No, your kids probably won’t find these shows on TV. But, they will find them (and millions like them) on YouTube. Unfortunately, a huge chunk of YouTube’s “programming” is vapid and unsuitable or even dangerous for kids. However, YouTube does have some redeeming channels. With supervision, your kids can actually learn things you want them to learn from YouTube. Here, in no particular order, are ten quality YouTube channels for kids.
If you don’t live in or around Washington, D.C., you don’t have easy access to the highly educational Smithsonian Museum of Natural History. But, you do have access to the Smithsonian Channel on YouTube. Your kids can learn about hammerhead sharks, monkeys, World War II, and 9/11, all on one channel, created by an unquestionably reliable source.
Chicago’s Field Museum has created a YouTube channel called The Brain Scoop, which engages kids with such videos as “Why Did King Tut Have a Flat Head?” and “The Human Biology Collection.”
If your child has an affinity for animals, check out the Houston Zoo YouTube channel. YouTube often gives kids (and adults) access to many popular educational attractions that are too far away to visit in person.
Another reputable source for quality, kid-friendly content is PBS. Your child can “watch words come alive” on the WordWorldPBS channel. Their animated and animal-themed content is great for younger kids!
Similarly, Sesame Street has its own YouTube channel, featuring all of your child’s favorite characters! These videos really excel at making learning entertaining for young children.

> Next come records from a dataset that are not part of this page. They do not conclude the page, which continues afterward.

(** * pdf-processor: the document ingestion and structuring pipeline

    A shallow embedding of [ai_processor.py], [database.py],
    [pdf_processor.py] and the upload filter of [app.py].  Python values that come back from the language
    model are kept dynamically typed ([json]); Python exceptions are an
    explicit [result]; the database, the request log and the external
    services are threaded through a small state-and-exception monad. *)

From Stdlib Require Import ZArith String Ascii List Lia Bool.
From Stdlib Require Import Numbers.DecimalString.
From Stdlib Require Import Floats.SpecFloat.
From stdpp Require Import base list strings sorting.

Set Warnings "-register-all".
Open Scope string_scope.
Open Scope list_scope.
Open Scope Z_scope.

(** ** Python strings

    A [str] is modelled by [string]; its characters are the code points
    below 256.  [+:+] is concatenation. *)

Definition nl : string := String (ascii_of_nat 10) "".

Definition py_len (s : string) : Z := Z.of_nat (String.length s).

Fixpoint str_take (n : nat) (s : string) : string :=
  match n, s with
  | S k, String c r => String c (str_take k r)
  | _, _ => ""
  end.

Fixpoint str_drop (n : nat) (s : string) : string :=
  match n, s with
  | S k, String _ r => str_drop k r
  | _, _ => s
  end.

(** The position a slice bound [k] denotes in a sequence of length [len]:
    negative bounds count from the end, and both ends are clipped. *)
Definition slice_index (len k : Z) : nat :=
  Z.to_nat (if k <? 0 then Z.max (len + k) 0 else Z.min k len).

(** [s[:k]] and [s[j:]]. *)
Definition py_slice_to (s : string) (k : Z) : string :=
  str_take (slice_index (py_len s) k) s.

Definition py_slice_from (s : string) (j : Z) : string :=
  str_drop (slice_index (py_len s) j) s.

(** [str.isspace] on one character (code points below 256). *)
Definition py_isspace (c : ascii) : bool :=
  let n := nat_of_ascii c in
  ((9 <=? n) && (n <=? 13) || (28 <=? n) && (n <=? 32)
   || (n =? 133) || (n =? 160))%nat.

Fixpoint py_lstrip (s : string) : string :=
  match s with
  | String c r => if py_isspace c then py_lstrip r else s
  | EmptyString => ""
  end.

Fixpoint py_rstrip (s : string) : string :=
  match s with
  | String c r =>
      match py_rstrip r with
      | EmptyString => if py_isspace c then "" else String c ""
      | r' => String c r'
      end
  | EmptyString => ""
  end.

TED-Ed (from the nonprofit responsible for TED Talks) is committed to creating lessons worth sharing. On this channel, kids can be challenged by perplexing riddles, or they can investigate nature or ponder such subjects as “questions no one knows the answers to.”
For older kids, check out Amy Poehler’s Smart Girls channel. It features the requisite DIYs that kids love, such as how to make fizzing bath bombs, for example, but also provides profiles of inspiring women, including astronauts and scientists, not to mention manners tutorials and videos designed to inspire girls to become involved in social issues such as climate change.
The SoulPancake YouTube channel dishes out a menu of “brain batter” about art, culture, science, philosophy, and more. As the site proclaims, “We make stuff that matters.”
Subscribe to SciShow and give your child the ability to “explore the unexpected.” What is gluten? Why do cats purr? What really killed the dinosaurs? Why can’t dogs eat chocolate? You and your kids can explore these fascinating questions and many more!
In this case, the name really does say it all! This channel is “all about science, the amazing universe we live in, and the pleasure of finding things out.” Joe Hanson, PhD, explains how things work and why things are the way they are.
YouTube is a lot like the internet itself. In moderation and with responsible supervision, it can be an incredibly educational tool. Activate the parental controls on your child’s devices, vow to be a helicopter parent when it comes to your child’s YouTube usage, and then open the floodgates of multimedia learning!